●ありふれた古い壁の中に、「地域資源」は眠っている
私たちが価値を認める材料は、現在、経済活動の活発な地域ではなかなか見つけることができません。なぜなら、スクラップ&ビルドやリフォームが繰り返される中では、経済的に価値がなくなったとみなされる古い建物などがそのままで残されていることが少ないからです。
逆に、そのような建物が取り残されたようにたくさんある地域は、私たちにとって「素材の宝庫」です。
本物の空間、そして、長く人に愛される空間をつくるのに必要な素材の…。
なにもない、と思われている地域ほど、純度の高い「地域資源」が発掘される可能性が高いでしょう。
●町の潜在的な個性を浮き彫りにする
町に漂う叙情など、言葉によって明確化されない個性的な魅力はどの町にもあります。
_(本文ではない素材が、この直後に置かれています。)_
(** C1, on the run of the scenario: talk.mp3 is split into the chunks 000
    and 001, chunk 000 is transcribed to "Hello world" and the requests for
    chunk 001 are rejected.  Whatever the number of rounds granted, the run
    is still in the loop, asking for chunk 001 again; no transcript is
    written. *)
Theorem rejected_chunk_is_requested_again (rounds : nat) :
  exists w',
    transcribeLargeAudioFile secondFails withSummary rounds "talk.mp3" talkOnly
    = Running w'
    /\ files w' !! "talk_transcript.txt" = None
    /\ transcriptions w'
       = match rounds with
         | 0 => []
         | S rounds' => "out000.mp3" :: repeat "out001.mp3" rounds'
         end.
Proof.
  unfold transcribeLargeAudioFile, bind. rewrite transcribeChunks_loop.
  destruct rounds as [|rounds].
  - eexists. split; [reflexivity|]. split; reflexivity.
  - rewrite (transcribeLoop_resolved _ _ _ _ _ "Hello world");
      [|eexists; reflexivity|reflexivity].
    match goal with |- context [transcribeLoop _ _ _ _ ?a1 ?w1] =>
      destruct (transcribeLoop_stuck secondFails (chunkName 1)
                  (fun n content => ex_intro _ _ eq_refl) rounds 1 a1 w1)
        as (w' & Hrun & F & _ & T & _) end.
    { eexists; reflexivity. }
    rewrite Hrun. exists w'. split; [reflexivity|]. split.
    + rewrite F. reflexivity.
    + rewrite T. reflexivity.
Qed.

(** Had the run reached the transcript, the wrapper would have dropped the
    blank line behind the text. *)
Example wrapper_drops_blank_line :
  splitStringIntoLines ("Hello world" +:+ nl +:+ nl) 80 = Ok "Hello world".
Proof. reflexivity. Qed.

(** C4, on the run of the scenario: the chunks 000 and 001 are there, 002
    is not, and the requests for chunk 000 are rejected.  Whatever the
    number of rounds granted, the scan is still running and has asked for
    chunk 000 only; chunk 001 is never requested. *)
Theorem chunk_behind_rejected_one_never_requested (rounds : nat) :
  exists w',
    transcribeChunks firstFails rounds "talk.mp3" talkOnly = Running w'
    /\ is_Some (files w' !! chunkName 0)
    /\ is_Some (files w' !! chunkName 1)
    /\ files w' !! chunkName 2 = None
    /\ transcriptions w' = repeat (chunkName 0) rounds
    /\ ~ In (chunkName 1) (transcriptions w').
Proof.
  rewrite transcribeChunks_loop.
  destruct (transcribeLoop_stuck firstFails (chunkName 0)
              (fun n content => ex_intro _ _ eq_refl) rounds 0 ""
              (beforeLoop firstFails "talk.mp3" talkOnly))
    as (w' & Hrun & F & _ & T & _).
  { eexists; reflexivity. }
  exists w'. split; [exact Hrun|]. rewrite F, T.
  split; [eexists; reflexivity|]. split; [eexists; reflexivity|].
  split; [reflexivity|]. split; [reflexivity|].
  intros Hin. apply repeat_spec in Hin. discriminate.
Qed.

End FailedRequests.

(** * Witnesses of the aggregator's theorems on concrete runs *)

Section AggregatorRuns.
Import Scenarios.

(** The splitter fails and leaves no chunk: the run ends with the error
    and the directory as it was. *)
Lemma empty_transcription_is_not_saved_witness :
  exists (w1 : World) (fs : gmap string string),
    transcribeChunks noChunks 1 "talk.mp3" talkOnly = Returned "" w1
    /\ transcribeLargeAudioFile noChunks withSummary 1 "talk.mp3" talkOnly
       = Returned tt
           (addLine (LogError "No transcriptions were processed") (setFiles fs w1))
    /\ fs ⊆ (ffmpeg noChunks "talk.mp3" (files talkOnly)).1
    /\ completions w1 = completions talkOnly.
Proof.
  destruct (empty_transcription_is_not_saved noChunks withSummary "talk.mp3" talkOnly)
    as (A & B & _).
  destruct (B eq_refl 0) as [w1 Hscan].
  destruct (A 1 w1 Hscan) as (fs & Hrun & Hsub & Hc).
  exists w1, fs. repeat split; assumption.
Defined.

(** Two chunks, both transcribed, no summary asked for. *)
Lemma no_summary_when_not_requested_witness :
  summarize withoutSummary = false
  /\ let o := transcribeLargeAudioFile bothResolved withoutSummary 3 "talk.mp3" talkOnly in
     completions (world o) = completions talkOnly
     /\ (forall name, name <> transcriptFileName "talk.mp3" ->
           files (world o) !! name = None
           \/ files (world o) !! name
              = (ffmpeg bothResolved "talk.mp3" (files talkOnly)).1 !! name)
     /\ summaryFileName "talk.mp3" <> transcriptFileName "talk.mp3".
Proof.
  split; [reflexivity|].
  apply (no_summary_when_not_requested bothResolved withoutSummary 3 "talk.mp3" talkOnly).
  reflexivity.
Defined.

Example transcript_of_two_chunks :
  exists w',
    transcribeLargeAudioFile bothResolved withoutSummary 3 "talk.mp3" talkOnly
    = Returned tt w'
    /\ files w' !! "talk_transcript.txt" = Some ("Hello world" +:+ nl +:+ "Hello world")
    /\ files w' !! "talk_summary.txt" = None
    /\ files w' !! "out000.mp3" = None /\ files w' !! "out001.mp3" = None
    /\ transcriptions w' = ["out000.mp3"; "out001.mp3"].
Proof. eexists. split; [reflexivity|]. repeat split. Qed.

End AggregatorRuns.

(** * The input router *)

Section Router.

Lemma startsWith_iff (s p : string) :
  startsWith s p = true <-> exists t, s = p +:+ t.
Proof.
  unfold startsWith. revert s; induction p as [|c p IH]; intros s.
  - split; [intros _; now exists s|now destruct s].
  - destruct s as [|d s]; simpl.
    + split; [discriminate|intros [t H]; discriminate].
    + destruct (ascii_dec c d) as [->|Hne].
      * rewrite IH. split; intros [t H]; exists t; [now rewrite H|].
        now injection H.
      * split; [discriminate|]. intros [t H]. injection H as -> _. now destruct Hne.
Qed.

Lemma drop_suffix (n : nat) (s : string) : exists t, s = t +:+ drop n s.
Proof.
  revert s; induction n as [|n IH]; intros s; [now exists ""; destruct s|].
  destruct s as [|c s]; [now exists ""|].
  destruct (IH s) as [t H]. exists (String c t). simpl. now rewrite <- H.
Qed.

Lemma drop_append (t p : string) : drop (String.length t) (t +:+ p) = p.
Proof. induction t as [|c t IH]; simpl; [now destruct p|exact IH]. Qed.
しかし、明確化されないがゆえに、この類の魅力は時の流れの中で急速に失われてゆくことがあります。
住民にとっては、懐かしい学校、通いなれた集会所、家族で通った食堂、…それらの温かい記憶を次の世代へ繋いでいくための空間をつくっていけるでしょう。
また、地域の木材、砂、石などを使用した建材や、その土地に古くから伝わる職人の技術など、顕在化した「地域資源」と合わせて空間をつくっていくことで、より地域の個性が受け継がれていくのではないでしょうか。
また、外から訪れる人が求めているのは、本物の文化に触れることだと思います。地域の質の高い文化に触れて、忘れられることのない強い印象を残すことで、訪れる人を増やしていけるのではないでしょうか。
単に、古いものに囲まれた懐古的な空間をつくろうというのでは決してありません。新しい空間づくりに、「構築する要素」と「朽ち滅びていく要素」という逆向きのベクトルを共存させることで、重層的な時間を感じさせる動的空間を実現し、幅広い層に対し、その地域の歴史や文化に想いを馳せていただくことを目的とするものです。